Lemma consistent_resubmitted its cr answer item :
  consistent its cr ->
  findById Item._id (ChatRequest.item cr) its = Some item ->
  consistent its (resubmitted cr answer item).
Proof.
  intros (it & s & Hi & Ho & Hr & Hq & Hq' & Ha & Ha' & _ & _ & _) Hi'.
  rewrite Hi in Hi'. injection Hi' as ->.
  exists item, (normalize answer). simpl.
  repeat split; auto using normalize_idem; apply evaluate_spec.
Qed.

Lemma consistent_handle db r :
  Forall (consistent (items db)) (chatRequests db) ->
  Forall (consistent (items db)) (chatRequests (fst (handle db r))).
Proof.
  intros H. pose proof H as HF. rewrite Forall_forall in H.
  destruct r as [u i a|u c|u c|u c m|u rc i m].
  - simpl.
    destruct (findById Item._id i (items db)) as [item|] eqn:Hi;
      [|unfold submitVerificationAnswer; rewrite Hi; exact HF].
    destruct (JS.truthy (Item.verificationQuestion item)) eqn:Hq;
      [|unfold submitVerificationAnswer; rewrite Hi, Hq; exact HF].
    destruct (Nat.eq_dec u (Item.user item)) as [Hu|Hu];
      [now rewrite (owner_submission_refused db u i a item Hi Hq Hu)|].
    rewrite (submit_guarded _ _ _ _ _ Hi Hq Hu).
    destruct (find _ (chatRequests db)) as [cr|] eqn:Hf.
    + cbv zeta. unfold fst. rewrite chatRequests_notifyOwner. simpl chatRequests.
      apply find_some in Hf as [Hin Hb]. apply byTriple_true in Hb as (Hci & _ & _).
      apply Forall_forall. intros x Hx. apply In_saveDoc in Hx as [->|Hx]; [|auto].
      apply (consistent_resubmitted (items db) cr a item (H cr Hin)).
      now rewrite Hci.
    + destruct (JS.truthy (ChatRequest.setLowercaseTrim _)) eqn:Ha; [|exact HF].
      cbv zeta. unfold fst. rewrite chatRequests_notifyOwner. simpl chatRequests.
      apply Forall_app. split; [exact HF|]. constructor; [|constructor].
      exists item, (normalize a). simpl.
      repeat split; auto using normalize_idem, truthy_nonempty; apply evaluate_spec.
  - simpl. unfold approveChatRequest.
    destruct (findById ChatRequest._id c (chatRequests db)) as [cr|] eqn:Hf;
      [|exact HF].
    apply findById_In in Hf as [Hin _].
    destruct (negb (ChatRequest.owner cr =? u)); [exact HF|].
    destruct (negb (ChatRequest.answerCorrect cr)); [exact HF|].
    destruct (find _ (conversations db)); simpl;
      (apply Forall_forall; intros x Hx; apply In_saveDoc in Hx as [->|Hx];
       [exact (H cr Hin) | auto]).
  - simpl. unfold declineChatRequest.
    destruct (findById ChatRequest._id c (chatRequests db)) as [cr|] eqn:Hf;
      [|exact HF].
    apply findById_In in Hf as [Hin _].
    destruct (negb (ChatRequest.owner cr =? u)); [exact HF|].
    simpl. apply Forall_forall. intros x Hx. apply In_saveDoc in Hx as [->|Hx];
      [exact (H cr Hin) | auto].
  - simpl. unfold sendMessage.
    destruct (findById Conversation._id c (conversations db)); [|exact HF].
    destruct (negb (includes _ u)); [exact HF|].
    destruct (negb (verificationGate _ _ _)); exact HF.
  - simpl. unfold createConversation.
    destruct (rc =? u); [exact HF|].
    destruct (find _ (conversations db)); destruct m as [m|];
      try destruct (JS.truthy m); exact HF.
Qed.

▬▬▬▬▬▬▬▬▬▬

ASSIGNMENT » From the entries above, give again exactly the lines running from the line with "[|unfold submitVerificationAnswer; rewrite Hi;" to the line with "destruct (negb (ChatRequest.answerCorrect"; include both of those lines.

SOLUTION TO THIS PROBLEM »
      [|unfold submitVerificationAnswer; rewrite Hi; exact HF].
    destruct (JS.truthy (Item.verificationQuestion item)) eqn:Hq;
      [|unfold submitVerificationAnswer; rewrite Hi, Hq; exact HF].
    destruct (Nat.eq_dec u (Item.user item)) as [Hu|Hu];
      [now rewrite (owner_submission_refused db u i a item Hi Hq Hu)|].
    rewrite (submit_guarded _ _ _ _ _ Hi Hq Hu).
    destruct (find _ (chatRequests db)) as [cr|] eqn:Hf.
    + cbv zeta. unfold fst. rewrite chatRequests_notifyOwner. simpl chatRequests.
      apply find_some in Hf as [Hin Hb]. apply byTriple_true in Hb as (Hci & _ & _).
      apply Forall_forall. intros x Hx. apply In_saveDoc in Hx as [->|Hx]; [|auto].
      apply (consistent_resubmitted (items db) cr a item (H cr Hin)).
      now rewrite Hci.
    + destruct (JS.truthy (ChatRequest.setLowercaseTrim _)) eqn:Ha; [|exact HF].
      cbv zeta. unfold fst. rewrite chatRequests_notifyOwner. simpl chatRequests.
      apply Forall_app. split; [exact HF|]. constructor; [|constructor].
      exists item, (normalize a). simpl.
      repeat split; auto using normalize_idem, truthy_nonempty; apply evaluate_spec.
  - simpl. unfold approveChatRequest.
    destruct (findById ChatRequest._id c (chatRequests db)) as [cr|] eqn:Hf;
      [|exact HF].
    apply findById_In in Hf as [Hin _].
    destruct (negb (ChatRequest.owner cr =? u)); [exact HF|].
    destruct (negb (ChatRequest.answerCorrect cr)); [exact HF|].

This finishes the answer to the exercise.